Wherever the line with "rs = phase))" sits in the listing below, transcribe from it up to and including the line with "string) : Controller", exactly, and leave the remaining lines out.

== Segment start ==

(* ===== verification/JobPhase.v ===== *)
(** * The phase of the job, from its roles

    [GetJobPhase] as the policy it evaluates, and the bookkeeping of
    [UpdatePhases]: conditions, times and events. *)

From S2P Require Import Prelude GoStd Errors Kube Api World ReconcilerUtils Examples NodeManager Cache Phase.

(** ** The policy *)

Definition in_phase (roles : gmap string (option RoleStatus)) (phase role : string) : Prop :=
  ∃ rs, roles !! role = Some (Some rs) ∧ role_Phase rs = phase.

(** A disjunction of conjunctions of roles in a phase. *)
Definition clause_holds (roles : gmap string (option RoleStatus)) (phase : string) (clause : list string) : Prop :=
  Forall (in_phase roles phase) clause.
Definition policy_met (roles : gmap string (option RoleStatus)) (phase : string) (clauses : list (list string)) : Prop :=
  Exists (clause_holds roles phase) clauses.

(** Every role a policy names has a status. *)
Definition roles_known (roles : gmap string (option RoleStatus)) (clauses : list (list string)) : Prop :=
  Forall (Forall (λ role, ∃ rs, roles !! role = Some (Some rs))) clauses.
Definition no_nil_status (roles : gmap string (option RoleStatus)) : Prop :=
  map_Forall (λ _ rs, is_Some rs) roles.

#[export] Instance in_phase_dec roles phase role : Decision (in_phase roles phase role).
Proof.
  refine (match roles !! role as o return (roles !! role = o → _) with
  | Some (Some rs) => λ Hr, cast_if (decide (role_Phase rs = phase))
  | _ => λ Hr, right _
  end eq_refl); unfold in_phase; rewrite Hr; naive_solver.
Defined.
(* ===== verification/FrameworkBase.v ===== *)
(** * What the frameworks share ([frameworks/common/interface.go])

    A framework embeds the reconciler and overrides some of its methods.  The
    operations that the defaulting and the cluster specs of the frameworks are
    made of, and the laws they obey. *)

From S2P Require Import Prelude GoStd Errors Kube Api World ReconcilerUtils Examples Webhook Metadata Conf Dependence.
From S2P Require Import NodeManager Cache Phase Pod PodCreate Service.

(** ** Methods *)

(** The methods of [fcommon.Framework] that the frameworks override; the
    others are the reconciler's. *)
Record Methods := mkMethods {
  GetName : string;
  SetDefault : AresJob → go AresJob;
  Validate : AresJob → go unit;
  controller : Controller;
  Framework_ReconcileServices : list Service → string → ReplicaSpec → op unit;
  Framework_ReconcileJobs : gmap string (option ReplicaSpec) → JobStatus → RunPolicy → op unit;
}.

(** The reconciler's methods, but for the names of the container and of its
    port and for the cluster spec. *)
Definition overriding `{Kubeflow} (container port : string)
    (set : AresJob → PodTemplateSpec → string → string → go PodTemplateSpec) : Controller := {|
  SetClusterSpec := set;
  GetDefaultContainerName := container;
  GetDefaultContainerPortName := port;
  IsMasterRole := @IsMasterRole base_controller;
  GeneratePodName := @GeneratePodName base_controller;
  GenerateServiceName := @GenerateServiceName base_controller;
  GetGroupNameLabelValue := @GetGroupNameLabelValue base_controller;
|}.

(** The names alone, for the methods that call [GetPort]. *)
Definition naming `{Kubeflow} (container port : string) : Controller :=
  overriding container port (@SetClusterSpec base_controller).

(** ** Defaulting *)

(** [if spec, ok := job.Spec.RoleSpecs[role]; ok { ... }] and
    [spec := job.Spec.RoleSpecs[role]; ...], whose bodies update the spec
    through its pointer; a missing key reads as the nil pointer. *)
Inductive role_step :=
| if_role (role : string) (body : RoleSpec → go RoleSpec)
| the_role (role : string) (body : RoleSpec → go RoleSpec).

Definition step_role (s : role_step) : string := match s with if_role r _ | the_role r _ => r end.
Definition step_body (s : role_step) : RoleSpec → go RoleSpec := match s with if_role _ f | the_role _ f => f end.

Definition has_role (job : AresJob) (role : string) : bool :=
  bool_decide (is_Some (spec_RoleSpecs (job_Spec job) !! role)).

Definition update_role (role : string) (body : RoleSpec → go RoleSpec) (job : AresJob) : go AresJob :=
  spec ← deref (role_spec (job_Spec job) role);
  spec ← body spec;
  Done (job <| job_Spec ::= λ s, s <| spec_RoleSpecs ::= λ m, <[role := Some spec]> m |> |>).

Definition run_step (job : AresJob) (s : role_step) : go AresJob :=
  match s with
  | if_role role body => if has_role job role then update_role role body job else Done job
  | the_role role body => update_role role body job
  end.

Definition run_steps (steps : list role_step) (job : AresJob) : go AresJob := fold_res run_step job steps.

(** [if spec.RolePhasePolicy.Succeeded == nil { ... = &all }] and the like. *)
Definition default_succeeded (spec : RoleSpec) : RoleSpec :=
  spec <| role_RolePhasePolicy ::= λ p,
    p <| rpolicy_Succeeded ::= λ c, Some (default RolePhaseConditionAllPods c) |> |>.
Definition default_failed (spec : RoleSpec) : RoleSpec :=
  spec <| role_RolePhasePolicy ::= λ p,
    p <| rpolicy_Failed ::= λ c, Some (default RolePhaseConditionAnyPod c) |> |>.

== Segment end ==
== Segment start ==

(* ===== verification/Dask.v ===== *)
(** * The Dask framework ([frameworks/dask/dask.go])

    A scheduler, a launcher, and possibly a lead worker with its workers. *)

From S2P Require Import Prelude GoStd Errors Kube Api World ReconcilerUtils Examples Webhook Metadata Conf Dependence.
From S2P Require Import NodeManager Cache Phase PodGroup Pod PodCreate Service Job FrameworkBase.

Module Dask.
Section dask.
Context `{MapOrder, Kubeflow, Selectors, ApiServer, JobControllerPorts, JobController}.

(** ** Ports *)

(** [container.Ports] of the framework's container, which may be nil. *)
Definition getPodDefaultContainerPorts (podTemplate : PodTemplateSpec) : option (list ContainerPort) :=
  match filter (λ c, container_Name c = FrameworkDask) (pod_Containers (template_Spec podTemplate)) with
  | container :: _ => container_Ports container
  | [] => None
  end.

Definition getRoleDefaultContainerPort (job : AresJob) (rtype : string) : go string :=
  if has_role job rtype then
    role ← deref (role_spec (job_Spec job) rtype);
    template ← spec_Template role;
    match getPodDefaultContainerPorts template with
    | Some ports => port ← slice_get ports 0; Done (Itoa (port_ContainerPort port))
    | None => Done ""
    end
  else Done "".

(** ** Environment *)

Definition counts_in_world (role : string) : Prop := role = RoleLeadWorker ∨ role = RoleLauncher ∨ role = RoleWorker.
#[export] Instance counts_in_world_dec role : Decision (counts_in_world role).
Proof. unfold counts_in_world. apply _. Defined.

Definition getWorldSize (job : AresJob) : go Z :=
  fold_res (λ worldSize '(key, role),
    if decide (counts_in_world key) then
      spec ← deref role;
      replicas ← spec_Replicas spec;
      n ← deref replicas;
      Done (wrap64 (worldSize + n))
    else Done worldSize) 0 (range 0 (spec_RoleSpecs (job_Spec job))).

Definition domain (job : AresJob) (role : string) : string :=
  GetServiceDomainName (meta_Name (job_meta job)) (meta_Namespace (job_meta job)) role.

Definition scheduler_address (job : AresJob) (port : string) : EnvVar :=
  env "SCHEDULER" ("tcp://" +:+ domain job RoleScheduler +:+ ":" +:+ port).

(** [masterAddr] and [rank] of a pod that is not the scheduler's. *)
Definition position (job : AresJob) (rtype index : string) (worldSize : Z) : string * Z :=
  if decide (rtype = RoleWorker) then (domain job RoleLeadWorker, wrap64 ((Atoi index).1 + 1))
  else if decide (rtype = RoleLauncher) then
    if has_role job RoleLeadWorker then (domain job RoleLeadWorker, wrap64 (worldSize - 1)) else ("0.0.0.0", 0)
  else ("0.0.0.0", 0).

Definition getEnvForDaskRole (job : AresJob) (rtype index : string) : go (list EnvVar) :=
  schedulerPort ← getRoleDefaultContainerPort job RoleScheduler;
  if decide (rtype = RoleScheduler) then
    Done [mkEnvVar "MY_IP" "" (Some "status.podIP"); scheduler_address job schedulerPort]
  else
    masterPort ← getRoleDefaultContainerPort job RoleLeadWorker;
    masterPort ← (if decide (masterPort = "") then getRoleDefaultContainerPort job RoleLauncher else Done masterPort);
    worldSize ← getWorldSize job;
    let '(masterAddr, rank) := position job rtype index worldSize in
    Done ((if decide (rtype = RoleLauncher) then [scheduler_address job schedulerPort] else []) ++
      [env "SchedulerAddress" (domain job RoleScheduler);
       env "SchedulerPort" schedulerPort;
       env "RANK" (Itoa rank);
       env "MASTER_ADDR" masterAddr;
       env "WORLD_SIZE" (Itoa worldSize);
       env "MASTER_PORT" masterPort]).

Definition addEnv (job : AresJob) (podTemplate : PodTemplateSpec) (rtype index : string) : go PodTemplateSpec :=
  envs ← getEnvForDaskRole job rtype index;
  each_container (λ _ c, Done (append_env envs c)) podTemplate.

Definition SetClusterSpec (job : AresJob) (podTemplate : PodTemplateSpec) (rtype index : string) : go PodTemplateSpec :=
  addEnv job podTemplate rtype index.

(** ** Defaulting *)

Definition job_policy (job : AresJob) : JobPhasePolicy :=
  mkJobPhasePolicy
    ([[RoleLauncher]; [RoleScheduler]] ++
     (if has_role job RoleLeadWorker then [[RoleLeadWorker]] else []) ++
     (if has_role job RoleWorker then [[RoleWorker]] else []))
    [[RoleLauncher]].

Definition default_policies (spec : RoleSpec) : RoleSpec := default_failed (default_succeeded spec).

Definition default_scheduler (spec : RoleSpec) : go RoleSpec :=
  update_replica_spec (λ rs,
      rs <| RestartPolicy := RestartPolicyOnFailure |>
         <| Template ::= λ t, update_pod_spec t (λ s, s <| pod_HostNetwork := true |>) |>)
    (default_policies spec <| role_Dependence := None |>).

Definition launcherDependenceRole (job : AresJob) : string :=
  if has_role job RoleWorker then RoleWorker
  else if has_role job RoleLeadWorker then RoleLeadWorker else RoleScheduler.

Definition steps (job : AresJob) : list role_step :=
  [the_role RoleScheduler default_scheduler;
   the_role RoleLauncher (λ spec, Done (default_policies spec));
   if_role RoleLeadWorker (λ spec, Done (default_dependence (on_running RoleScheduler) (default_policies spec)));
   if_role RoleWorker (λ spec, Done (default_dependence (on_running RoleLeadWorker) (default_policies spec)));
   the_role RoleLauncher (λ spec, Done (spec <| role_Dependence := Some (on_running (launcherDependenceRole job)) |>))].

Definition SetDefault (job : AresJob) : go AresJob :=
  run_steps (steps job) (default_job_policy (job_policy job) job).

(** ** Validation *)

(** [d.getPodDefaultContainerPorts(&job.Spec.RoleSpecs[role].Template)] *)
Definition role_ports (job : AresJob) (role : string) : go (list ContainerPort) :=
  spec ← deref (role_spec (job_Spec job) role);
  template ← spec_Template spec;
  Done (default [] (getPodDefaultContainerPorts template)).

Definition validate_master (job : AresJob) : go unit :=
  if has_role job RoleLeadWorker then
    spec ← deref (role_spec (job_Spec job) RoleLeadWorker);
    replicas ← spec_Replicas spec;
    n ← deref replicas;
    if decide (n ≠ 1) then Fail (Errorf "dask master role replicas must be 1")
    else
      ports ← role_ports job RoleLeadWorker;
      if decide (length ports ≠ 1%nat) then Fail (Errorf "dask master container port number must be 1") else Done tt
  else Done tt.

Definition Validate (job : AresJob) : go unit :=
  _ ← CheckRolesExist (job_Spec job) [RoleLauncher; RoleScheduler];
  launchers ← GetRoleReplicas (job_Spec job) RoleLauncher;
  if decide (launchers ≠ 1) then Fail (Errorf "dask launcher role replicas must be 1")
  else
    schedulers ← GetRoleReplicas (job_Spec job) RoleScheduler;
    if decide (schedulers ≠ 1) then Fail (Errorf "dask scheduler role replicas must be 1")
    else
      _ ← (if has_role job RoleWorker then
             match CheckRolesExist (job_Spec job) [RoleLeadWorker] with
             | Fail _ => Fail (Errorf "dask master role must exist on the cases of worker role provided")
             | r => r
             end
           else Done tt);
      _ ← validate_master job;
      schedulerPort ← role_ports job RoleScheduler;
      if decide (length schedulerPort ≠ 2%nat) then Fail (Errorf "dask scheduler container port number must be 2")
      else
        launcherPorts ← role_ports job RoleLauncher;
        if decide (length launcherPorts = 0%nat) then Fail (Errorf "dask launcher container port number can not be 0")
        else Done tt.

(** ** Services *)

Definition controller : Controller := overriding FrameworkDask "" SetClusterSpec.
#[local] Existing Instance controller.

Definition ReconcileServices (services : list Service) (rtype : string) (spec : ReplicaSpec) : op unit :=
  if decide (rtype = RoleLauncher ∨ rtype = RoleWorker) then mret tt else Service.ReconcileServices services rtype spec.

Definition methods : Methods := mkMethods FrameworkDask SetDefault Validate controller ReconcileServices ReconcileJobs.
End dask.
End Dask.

== Segment end ==

▶ [Answer section]:
  | Some (Some rs) => λ Hr, cast_if (decide (role_Phase rs = phase))
  | _ => λ Hr, right _
  end eq_refl); unfold in_phase; rewrite Hr; naive_solver.
Defined.
(* ===== verification/FrameworkBase.v ===== *)
(** * What the frameworks share ([frameworks/common/interface.go])

    A framework embeds the reconciler and overrides some of its methods.  The
    operations that the defaulting and the cluster specs of the frameworks are
    made of, and the laws they obey. *)

From S2P Require Import Prelude GoStd Errors Kube Api World ReconcilerUtils Examples Webhook Metadata Conf Dependence.
From S2P Require Import NodeManager Cache Phase Pod PodCreate Service.

(** ** Methods *)

(** The methods of [fcommon.Framework] that the frameworks override; the
    others are the reconciler's. *)
Record Methods := mkMethods {
  GetName : string;
  SetDefault : AresJob → go AresJob;
  Validate : AresJob → go unit;
  controller : Controller;
  Framework_ReconcileServices : list Service → string → ReplicaSpec → op unit;
  Framework_ReconcileJobs : gmap string (option ReplicaSpec) → JobStatus → RunPolicy → op unit;
}.

(** The reconciler's methods, but for the names of the container and of its
    port and for the cluster spec. *)
Definition overriding `{Kubeflow} (container port : string)
    (set : AresJob → PodTemplateSpec → string → string → go PodTemplateSpec) : Controller := {|
  SetClusterSpec := set;
  GetDefaultContainerName := container;
  GetDefaultContainerPortName := port;
  IsMasterRole := @IsMasterRole base_controller;
  GeneratePodName := @GeneratePodName base_controller;
  GenerateServiceName := @GenerateServiceName base_controller;
  GetGroupNameLabelValue := @GetGroupNameLabelValue base_controller;
|}.

(** The names alone, for the methods that call [GetPort]. *)
Definition naming `{Kubeflow} (container port : string) : Controller :=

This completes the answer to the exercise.